--- Material provided Enclosed Below ---

(** X1. The second migration changes one decision only.  USING decides as
    after the first migration for every command, session and row, and so
    does WITH CHECK except for INSERT on [conversation_members]: there the
    first migration accepted every row of a signed-in user, and the second
    accepts some of them.  Dropping and re-creating the INSERT policy of
    [conversations] changes nothing. *)
Theorem second_migration_tightens_member_insert_only
    (cmd : command) (s : session) (db : database) (r : row) :
  using_allows schema cmd s db r = using_allows schema_v1 cmd s db r
  /\ ((table_of r = T_conversation_members /\ cmd = INSERT)
      \/ check_allows schema cmd s db r = check_allows schema_v1 cmd s db r)
  /\ (check_allows schema cmd s db r = true -> check_allows schema_v1 cmd s db r = true)
  /\ (forall U x,
        check_allows schema_v1 INSERT (authed U) db (Row_conversation_member x) = true).
Proof.
  split; [|split; [|split]].
  - destruct s as [[] uid], cmd, r; rls_both; reflexivity.
  - destruct s as [[] uid], cmd, r; rls_both;
      solve [right; reflexivity | left; split; reflexivity].
  - destruct s as [[] uid], cmd, r; rls_both; auto.
  - intros U x. rls_both. reflexivity.
Qed.

(** X2. A request without a signed-in user gets nothing: every policy is for
    the role [authenticated], so for the role [anon] no row of any table
    passes USING or WITH CHECK of any command, every SELECT is empty and
    every INSERT is refused with the row-security error. *)
Theorem anon_denied_everything
    (uid : option uuid) (cmd : command) (db : database) (r : row) :
  let s := {| s_role := anon; s_uid := uid |} in
  using_allows schema cmd s db r = false
  /\ check_allows schema cmd s db r = false
  /\ select_profiles s db = [] /\ select_conversations s db = []
  /\ select_conversation_members s db = [] /\ select_messages s db = []
  /\ select_read_receipts s db = []
  /\ (forall x, insert_conversation s x db = ERROR insufficient_privilege)
  /\ (forall x, insert_conversation_member s x db = ERROR insufficient_privilege)
  /\ (forall x, insert_message s x db = ERROR insufficient_privilege)
  /\ (forall x, insert_read_receipt s x db = ERROR insufficient_privilege).
Proof.
  intros s.
  assert (forall c r', using_allows schema c s db r' = false) as Hu
    by (intros c r'; destruct c, r'; rls_both; reflexivity).
  assert (forall c r', check_allows schema c s db r' = false) as Hc
    by (intros c r'; destruct c, r'; rls_both; reflexivity).
  assert (forall A (f : A -> row) (l : list A),
            List.filter (fun x => using_allows schema SELECT s db (f x)) l = []) as Hf.
  { intros A f l. induction l as [|a l IH]; [reflexivity|].
    cbn [List.filter]. rewrite Hu. exact IH. }
  split; [apply Hu|]. split; [apply Hc|].
  do 5 (split; [apply Hf|]).
  split; [|split; [|split]]; intros x.
  - unfold insert_conversation. rewrite Hc. reflexivity.
  - rewrite insert_conversation_member_unfold, Hc. reflexivity.
  - unfold insert_message. rewrite Hc. reflexivity.
  - unfold insert_read_receipt. rewrite Hc. reflexivity.
Qed.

--- End of Enclosed Material provided ---

Set down every entry once more, exactly as it was written above.

(** X1. The second migration changes one decision only.  USING decides as
    after the first migration for every command, session and row, and so
    does WITH CHECK except for INSERT on [conversation_members]: there the
    first migration accepted every row of a signed-in user, and the second
    accepts some of them.  Dropping and re-creating the INSERT policy of
    [conversations] changes nothing. *)
Theorem second_migration_tightens_member_insert_only
    (cmd : command) (s : session) (db : database) (r : row) :
  using_allows schema cmd s db r = using_allows schema_v1 cmd s db r
  /\ ((table_of r = T_conversation_members /\ cmd = INSERT)
      \/ check_allows schema cmd s db r = check_allows schema_v1 cmd s db r)
  /\ (check_allows schema cmd s db r = true -> check_allows schema_v1 cmd s db r = true)
  /\ (forall U x,
        check_allows schema_v1 INSERT (authed U) db (Row_conversation_member x) = true).
Proof.
  split; [|split; [|split]].
  - destruct s as [[] uid], cmd, r; rls_both; reflexivity.
  - destruct s as [[] uid], cmd, r; rls_both;
      solve [right; reflexivity | left; split; reflexivity].
  - destruct s as [[] uid], cmd, r; rls_both; auto.
  - intros U x. rls_both. reflexivity.
Qed.

(** X2. A request without a signed-in user gets nothing: every policy is for
    the role [authenticated], so for the role [anon] no row of any table
    passes USING or WITH CHECK of any command, every SELECT is empty and
    every INSERT is refused with the row-security error. *)
Theorem anon_denied_everything
    (uid : option uuid) (cmd : command) (db : database) (r : row) :
  let s := {| s_role := anon; s_uid := uid |} in
  using_allows schema cmd s db r = false
  /\ check_allows schema cmd s db r = false
  /\ select_profiles s db = [] /\ select_conversations s db = []
  /\ select_conversation_members s db = [] /\ select_messages s db = []
  /\ select_read_receipts s db = []
  /\ (forall x, insert_conversation s x db = ERROR insufficient_privilege)
  /\ (forall x, insert_conversation_member s x db = ERROR insufficient_privilege)
  /\ (forall x, insert_message s x db = ERROR insufficient_privilege)
  /\ (forall x, insert_read_receipt s x db = ERROR insufficient_privilege).
Proof.
  intros s.
  assert (forall c r', using_allows schema c s db r' = false) as Hu
    by (intros c r'; destruct c, r'; rls_both; reflexivity).
  assert (forall c r', check_allows schema c s db r' = false) as Hc
    by (intros c r'; destruct c, r'; rls_both; reflexivity).
  assert (forall A (f : A -> row) (l : list A),
            List.filter (fun x => using_allows schema SELECT s db (f x)) l = []) as Hf.
  { intros A f l. induction l as [|a l IH]; [reflexivity|].
    cbn [List.filter]. rewrite Hu. exact IH. }
  split; [apply Hu|]. split; [apply Hc|].
  do 5 (split; [apply Hf|]).
  split; [|split; [|split]]; intros x.
  - unfold insert_conversation. rewrite Hc. reflexivity.
  - rewrite insert_conversation_member_unfold, Hc. reflexivity.
  - unfold insert_message. rewrite Hc. reflexivity.
  - unfold insert_read_receipt. rewrite Hc. reflexivity.
Qed.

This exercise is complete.